Markiplier’s IRON LUNG Finally Lands a Streaming Release Date on YouTube and Teases What’s Next
When Mark Fischbach, better known online as Markiplier, first announced he was turning the indie horror gameIron Lung into a feature film, a lot of people weren’t convinced it would work.
The source material from David Szymanski is incredibly stripped down. A lone prisoner trapped inside a rusted submarine, drifting through an ocean of blood on a dead moon, doesn’t exactly scream “mainstream box office hit.” Add in the fact that Fischbach had never directed a feature before, and the skepticism made sense.
Then Iron Lung arrived and completely steamrolled expectations. Fischbach personally financed the movie with a reported $4 million budget so he could keep full creative control, and that gamble turned into one of horror’s wildest success stories in recent memory.
The film pulled in $17.8 million domestically during opening weekend without spending a cent on traditional marketing. Instead, Markiplier’s massive YouTube following did the heavy lifting.
By the end of its theatrical run, Iron Lung had crossed $50 million worldwide, giving the film an absurd return on investment and turning Fischbach into a filmmaker the horror community is now paying close attention to.
Now the movie officially has a streaming release locked in. During a Deadline-moderated panel at the Cannes Film Festival, Fischbach confirmed that Iron Lung will launch exclusively on YouTube as a paid purchase starting May 31, 2026.

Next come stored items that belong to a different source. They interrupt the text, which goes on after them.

(** The indexed loop over the three vectors is a left-to-right pass over
    the precision weights, the noise samples and the rewards-to-go. *)
Lemma weighting_fold (sigma : double) (rs : list double)
    (es ss : list TParameter) :
  length es = length rs -> length ss = length rs ->
  forall (m k : nat) (acc : TWeight * TParameter),
    (k + m = length rs)%nat ->
    fold_indices (weighting_body sigma rs es ss) (indices (N.of_nat k) m) acc
    = Some
        (fold_left (fun a wq => W_plus a (W_times (fst wq) (snd wq)))
           (combine (skipn k (precision_weights sigma ss)) (skipn k rs))
           (fst acc),
         fold_left
           (fun a weq =>
              P_plus a (P_times (W_apply (fst (fst weq)) (snd (fst weq)))
                          (snd weq)))
           (combine (combine (skipn k (precision_weights sigma ss))
                       (skipn k es)) (skipn k rs))
           (snd acc)).
Proof.
  intros Hes Hss m.
  induction m as [|m IH]; intros k [accW accP] Hk.
  - simpl.
    rewrite (skipn_all2 (precision_weights sigma ss))
      by (rewrite precision_weights_length; lia).
    reflexivity.
  - cbn [indices fold_indices].
    unfold weighting_body at 1.
    rewrite step_weight_nth by lia.
    rewrite Nnat.Nat2N.id.
    destruct (nth_error_in_range (precision_weights sigma ss) k) as [w Hw];
      [rewrite precision_weights_length; lia|].
    destruct (nth_error_in_range rs k) as [r Hr]; [lia|].
    destruct (nth_error_in_range es k) as [e He]; [lia|].
    rewrite Hw, Hr, He. cbn [bind].
    replace (N.of_nat k + 1) with (N.of_nat (S k)) by lia.
    rewrite IH by lia.
    rewrite (skipn_nth_error _ k w Hw), (skipn_nth_error _ k r Hr),
      (skipn_nth_error _ k e He).
    reflexivity.
Qed.

End Weighting.

(** ** One episode *)

Section EpisodeFacts.

Context {L : LinAlg} {Omega : Type}.
Variable policy : NoisePolicy Omega.
Variable world : IWorld Omega.

(** What [episode] returns for a recorded trajectory: the first reward-to-go
    and the two sums of the weighting pass, whatever its out-parameters
    held before. *)
Lemma aggregate_spec (r : Rollout Omega) (weightRewards : TWeight)
    (epsilonRewards : TParameter) (sigma : double) :
  recorded r -> 1 <= step r -> SizeT.in_range (step r) ->
  aggregate r weightRewards epsilonRewards sigma
  = Some (hd d_zero (reward_to_go (rewards r)),
          weight_sum (precision_weights sigma (states r))
            (reward_to_go (rewards r)),
          noise_weighted_sum (precision_weights sigma (states r))
            (epsilons r) (reward_to_go (rewards r))).
Proof.
  intros (Hr & He & Hs) Hone Hrange.
  unfold SizeT.size in Hr, He, Hs.
  unfold aggregate.
  set (agg := reward_to_go (rewards r)).
  assert (Hagg : length agg = length (rewards r))
    by apply reward_to_go_length.
  rewrite for_loop_fold.
  - unfold SizeT.size. rewrite N.sub_0_r, Nnat.Nat2N.id.
    rewrite (weighting_fold sigma agg (epsilons r) (states r)) with (k := O);
      try lia.
    cbn [bind fst snd skipn].
    destruct agg as [|a agg']; [simpl in Hagg; lia|].
    reflexivity.
  - unfold SizeT.size. rewrite Hagg, Hr. exact Hrange.
  - unfold SizeT.size. lia.
Qed.

(** [episode] always returns: it runs the rollout to its end and then
    aggregates the recorded trajectory. *)
Lemma episode_spec (theta : TParameter) (weightRewards : TWeight)
    (epsilonRewards : TParameter) (sigma : double) (episodeLength : N)
    (o : Omega) :
  SizeT.in_range episodeLength ->
  exists r,
    rollout policy world theta episodeLength o = Some r /\
    recorded r /\ 1 <= step r <= N.max 1 episodeLength /\
    episode policy world theta weightRewards epsilonRewards sigma
      episodeLength o
    = Some (hd d_zero (reward_to_go (rewards r)),
            weight_sum (precision_weights sigma (states r))
              (reward_to_go (rewards r)),
            noise_weighted_sum (precision_weights sigma (states r))
              (epsilons r) (reward_to_go (rewards r)),
            omega r).
Proof.
  intros Hrange.
  destruct (rollout_total policy world theta episodeLength o Hrange)
    as (r & Hrun & Hrec & Hlo & Hhi).
  exists r. split; [exact Hrun|]. split; [exact Hrec|]. split; [lia|].
  unfold episode. rewrite Hrun. cbn [bind].
  rewrite aggregate_spec; auto.
  unfold SizeT.in_range, SizeT.modulus in *. lia.
Qed.

End EpisodeFacts.

(** ** Batches and the improvement loop *)

Section BatchFacts.

Context {L : LinAlg} {Omega : Type}.
Variable policy : NoisePolicy Omega.
Variable world : IWorld Omega.
Variable uninitialized_W : TWeight.
Variable uninitialized_P : TParameter.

The decision feels fitting considering the platform has been the foundation of his career for years. Talking about the choice, Fischbach explained, “I’m pretty loyal to it,” referring to YouTube as his home.
The Cannes panel also came with another interesting update. Fischbach revealed he’s planning to step away for “at least one year” after the nonstop grind of making and releasing Iron Lung.
According to him, the break is largely about reconnecting with his wife and recovering from the massive amount of work the production demanded.
That doesn’t mean he’s finished with filmmaking. “Next year I’ll be working on something,” Fischbach confirmed during the discussion, though he kept every other detail under wraps.
Iron Lung leaned heavily into suffocating tension and isolation, attempting to create dread inside the submarine. Fischbach also edited the movie himself, handled international distribution through Piece of Magic Entertainment, and reportedly doubled the salaries of the cast and crew using profits from the film. In an industry constantly looking for ways to trim costs, that move earned him a lot of respect.
What makes the success of Iron Lung even more interesting is how it continues the growing trend of YouTube creators breaking through Hollywood’s old gatekeeping system.
Studios used to dismiss YouTubers as internet personalities who couldn’t transition into traditional filmmaking. Horror has been proving otherwise for years now.
The clearest example is Australian directing duo Danny Philippou and Michael Philippou, the creators behind the RackaRacka channel, who exploded onto the scene with Talk to Me in 2022.
That film earned more than $90 million worldwide on a modest budget and was followed by the successful 2025 horror film Bring Her Back. Before that, David F. Sandberg turned his viral short Lights Out into a feature film that launched his mainstream directing career.
And next up is Kane Parsons, whose viral Backrooms series is getting the A24 treatment with a feature adaptation starring Chiwetel Ejiofor and Renate Reinsve.
At this point, the line between “YouTuber” and filmmaker keeps getting thinner. With Iron Lung arriving on YouTube at the end of the month and another mystery project already brewing, Fischbach’s career is heading into an interesting new chapter.